Stressbedingte Fehl-, Tot- und Frühgeburten haben laut dem UNO-Kinderhilfswerk Unicef zugenommen. Täglich entbinden mehr als 180 Frauen unter schwierigsten Bedingungen. «Einige Frauen gebären ihre Kinder in Autos, auf der Strasse und in überfüllten Unterkünften, während gleichzeitig Infektionskrankheiten zunehmen», berichtet die US-Gynäkologin und Menschenrechtlerin Alice Rothschild in einem Gastbeitrag für die «New York Times». Neugeborene sterben, weil sie nicht versorgt werden können.
Das Trauma des Krieges gräbt sich tief in die Seele der Menschen. Der Krieg zeichnet ganze Generationen von Heranwachsenden. Sie würden medizinische und psychiatrische Behandlungen benötigen, werden diese aber mehrheitlich nie bekommen. Kinder und Jugendliche können seit drei Monaten nicht mehr zur Schule gehen. Mehr als die Hälfte aller Schulgebäude ist teilweise oder ganz zerstört. Ohne Bildung verdüstern sich die Perspektiven der Gaza-Jugend.

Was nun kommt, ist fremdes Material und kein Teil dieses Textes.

Definition mem_mon_if (st : live) (o : hwop) (r : hwres o) : option live :=
  match st with
  | None => Some None
  | Some m => if A o r then mem_mon (Some m) o r else Some None
  end.

Definition mem_safe_if {B} (p : prog B) (m : gmap Z Z) (Q : B -> gmap Z Z -> Prop) : Prop :=
  wp mem_mon_if p (Some m) (fun x st => match st with Some m' => Q x m' | None => True end).

Lemma wp_released_if {B} (p : prog B) (Q : B -> live -> Prop) :
  (forall x, Q x None) -> wp mem_mon_if p None Q.
Proof. intros HQ. induction p as [x|o k IH]; [apply HQ|]. intros r. apply IH. Qed.

Lemma mem_safe_if_ret {B} (x : B) m (Q : B -> gmap Z Z -> Prop) : Q x m -> mem_safe_if (mret x) m Q.
Proof. done. Qed.

Lemma mem_safe_if_bind {B C} (f : B -> prog C) (p : prog B) m R Q :
  mem_safe_if p m R -> (forall x m', R x m' -> mem_safe_if (f x) m' Q) -> mem_safe_if (p ≫= f) m Q.
Proof.
  intros Hp Hf. apply wp_bind. eapply wp_mono; [apply Hp|].
  intros x [m'|] Hx; [by apply Hf|by apply wp_released_if].
Qed.

Lemma mem_safe_if_mono {B} (p : prog B) m (R Q : B -> gmap Z Z -> Prop) :
  mem_safe_if p m R -> (forall x m', R x m' -> Q x m') -> mem_safe_if p m Q.
Proof. intros Hp HQ. eapply wp_mono; [apply Hp|]. intros x [m'|]; auto. Qed.

(** What is safe on every device is safe on these. *)
Lemma mem_safe_if_lift {B} (p : prog B) m (Q : B -> gmap Z Z -> Prop) :
  mem_safe p m Q -> mem_safe_if p m Q.
Proof.
  unfold mem_safe, mem_safe_if. generalize (Some m : live) as st. clear m.
  induction p as [x|o k IH]; intros st Hp; [done|]. intros r. specialize (Hp r).
  destruct st as [m|]; cbn [mem_mon_if].
  - destruct (A o r); [|by apply wp_released_if].
    destruct (mem_mon (Some m) o r); [by apply IH|done].
  - cbn [mem_mon] in Hp. by apply IH.
Qed.

Lemma mem_safe_if_bind_eq {B C} (f : B -> prog C) (p : prog B) m Q :
  mem_safe p m (fun _ m' => m' = m) -> (forall x, mem_safe_if (f x) m Q) -> mem_safe_if (p ≫= f) m Q.
Proof.
  intros Hp Hf. eapply mem_safe_if_bind; [by apply mem_safe_if_lift|]. intros x m' ->. apply Hf.
Qed.

Lemma regs_mem {B} (p : prog B) Q : safe reg_call p Q -> safe no_mem p Q.
Proof. intros Hp. eapply safe_weaken; [apply Hp|apply reg_no_mem|done]. Qed.

Lemma mem_safe_if_bind_regs {B C} (f : B -> prog C) (p : prog B) m Q :
  safe no_mem p (fun _ => True) -> (forall x, mem_safe_if (f x) m Q) -> mem_safe_if (p ≫= f) m Q.
Proof.
  intros Hp Hf. eapply mem_safe_if_bind; [by apply mem_safe_if_lift, mem_safe_regs|].
  intros x m' [-> _]. apply Hf.
Qed.

(** An answer the assumption speaks of. *)
Lemma mem_safe_if_act o m : no_mem o = true ->
  mem_safe_if (act o) m (fun r m' => m' = m /\ A o r = true).
Proof.
  intros Ho r. cbn [mem_mon_if]. destruct (A o r) eqn:E; [|done].
  by destruct o.
Qed.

Schon vor dem Krieg war die Lage für die Verletzlichsten der Bevölkerung im Gazastreifen besorgniserregend, weil die korrupte Hamas-Führung Milliarden an US-Dollar lieber in ein weitverzweigtes Tunnelsystem investierte und von der Zerstörung Israels träumte. Seit dem Hamas-Massaker vom 7. Oktober verfolgt Israel das legitime Ziel, die Terrororganisation in Gaza zu zerschlagen. Doch selbst wenn dies gelingen sollte, wird die islamistische Ideologie nicht einfach verschwinden, ganz im Gegenteil. Der Krieg schafft neue Terroristen.
«Wir haben es satt hier»
Die 16-jährige Salma musste nach Beginn der israelischen Militäroperation zusammen mit ihrer Familie flüchten. Vor ein paar Wochen erzählte sie den Mitarbeitern der Hilfsorganisation Save the Children von ihrem tristen Leben in einem Schutzraum in Gaza. Sie sei seit drei Tagen nicht mehr zur Toilette gegangen, so das Mädchen. «Hier ist das Wasser schmutzig und salzig. Und selbst das Wasser, das wir kaufen, ist nicht sauber.» Sie habe bereits eine Magen-Darm-Infektion eingefangen. Häufig mischen sich Regen- und Abwasser in den Strassen, in den Notunterkünften breiten sich Krankheiten aus.
Die Weltgesundheitsorganisation schätzt, dass die Zahl der Todesopfer durch Krankheit und Hunger in den kommenden Monaten die Zahl der bisher im Krieg getöteten Menschen – etwa 24’000 – übersteigen wird. Salma hat zwei Träume, wenn der Krieg eines Tages zu Ende geht. Sie will Zahnärztin werden und sie will Gaza für immer verlassen. Bei der Flucht habe sie nur ihren Geburtsschein und ein paar Kleider mitgenommen. «Wir haben es satt hier.»